We have chosen to innovate during this pandemic, as we’ve done during previous economic and social challenges. We have always operated as part of the community, so people have rallied around our efforts to get live streaming running and continually improve with each concert. We are charging $5 for a “ticket” that gives access to the livestream concert and remains accessible for one week to re-watch the performance. Ticket purchasers are encouraged to add a donation to help support the musicians and venue.
We’ve been privileged to present Baltimore-based musicians, who are among the best in the world, and who choose to carry on the historic jazz tradition cultivated right here over many generations. Some of the jazz musicians who readily embraced the live stream opportunity are Warren Wolf, Sean Jones, Eric Kennedy, Joel Santiago, and Clarence Ward, III. Several classical and folk musicians have also performed, including Michael Sheppard, Katherine Needleman, Seth Kibel and Caleb Stine.
Our live streaming events provide not just entertainment, but also a sense of belonging, just as our venue did before the pandemic. Regular patrons find comfort in watching performances taking place in a familiar space. And we are also reaching an ever-expanding audience of people who live (sometimes very far) outside of Baltimore. Some are the musicians’ family and friends; others have heard about our listening room and dreamed of visiting.
I’ve observed that each show’s audience has a unique personality. Some groups encourage the musicians and paste emojis via the chat box, while others are quiet, giving bravos only at the end as electronic applause.
We plan to continue live streaming well into the future, as it will take time for gatherings to become safe and for people to feel comfortable in groups again. I think this pandemic experience will get people used to the option to attend events virtually. I appreciate Baltimore’s continued support of our efforts to maintain a place for musicians of many genres to gather, where they hone their craft and grace so many with their creative vision.
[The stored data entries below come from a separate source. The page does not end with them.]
Lemma clear_local_empty (l : LocalSignalContainer.local_state) :
  LocalSignalContainer.registered (LocalSignalContainer.clear_local_signals l) = ∅.
Proof.
  apply dom_empty_inv_L. unfold LocalSignalContainer.clear_local_signals.
  rewrite erase_all_dom, quiet_all_dom. apply set_eq. intros n. split; [|set_solver].
  intros [[e He]%elem_of_dom Hn]%elem_of_difference. destruct Hn.
  apply elem_of_list_to_set, list_elem_of_fmap. exists (n, e). split; [done|]. by apply elem_of_items.
Qed.

(** What closing leaves behind. *)
Definition cleared (c : connection) : Prop :=
  attached c = false /\ signals_by_id (remote c) = ∅ /\ signals_by_signo (remote c) = ∅ /\
  LocalSignalContainer.registered (locals (publishing c)) = ∅.

Lemma on_peer_closed_clears ec c :
  exists c' es, on_peer_closed ec c = (c', es ++ [on_disconnected ec], None) /\ still_up es /\ cleared c'.
Proof.
  unfold on_peer_closed. cbn [remote set_attached]. pose proof (clear_empty (remote c)) as [H1 H2].
  destruct (clear (remote c)) as [r es]. eexists _, _. split; [done|]. split; [apply still_up_noticed|].
  cbn in *. repeat split; try done. apply clear_local_empty.
Qed.

Lemma on_peer_signals_detached xs c : attached c = false -> on_peer_signals xs c = quiet c.
Proof.
  intros Hc. induction xs as [|x xs IH]; cbn; [done|]. unfold on_peer_signal. by rewrite Hc; cbn; rewrite IH.
Qed.

(** Either still attached, or disconnected by the last event. *)
Definition ends_once (o : outcome) : Prop :=
  let '(c, es, err) := o in
  (attached c = true /\ still_up es) \/
  (exists es' ec, es = es' ++ [on_disconnected ec] /\ still_up es' /\ err = None /\ cleared c).

Lemma ends_once_after es c es' err :
  still_up es -> ends_once (c, es', err) -> ends_once (c, es ++ es', err).
Proof.
  intros Hes [[? ?]|(es1 & ec & -> & ? & ? & ?)]; [left|right].
  - split; [done|by apply Forall_app].
  - exists (es ++ es1), ec. rewrite (assoc_L (++)). split; [done|]. split; [by apply Forall_app|done].
Qed.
[Photo of Clarence Ward,III and Aaron Hill live streaming at An die Musik by Henry Wong]
A native of Hong Kong, Henry Wong has lived in the U.S. since attending high school at St. John’s Preparatory School in Minnesota. He attended Pennsylvania State University as a Biology major, and worked in a neurology lab at Johns Hopkins School of Medicine. In 1990, his hobby took over, and he founded the CD store An die Musik in Towson. Reacting to changes in the retail music industry, he moved the business to Mt. Vernon in 1997, and then added live music presentations.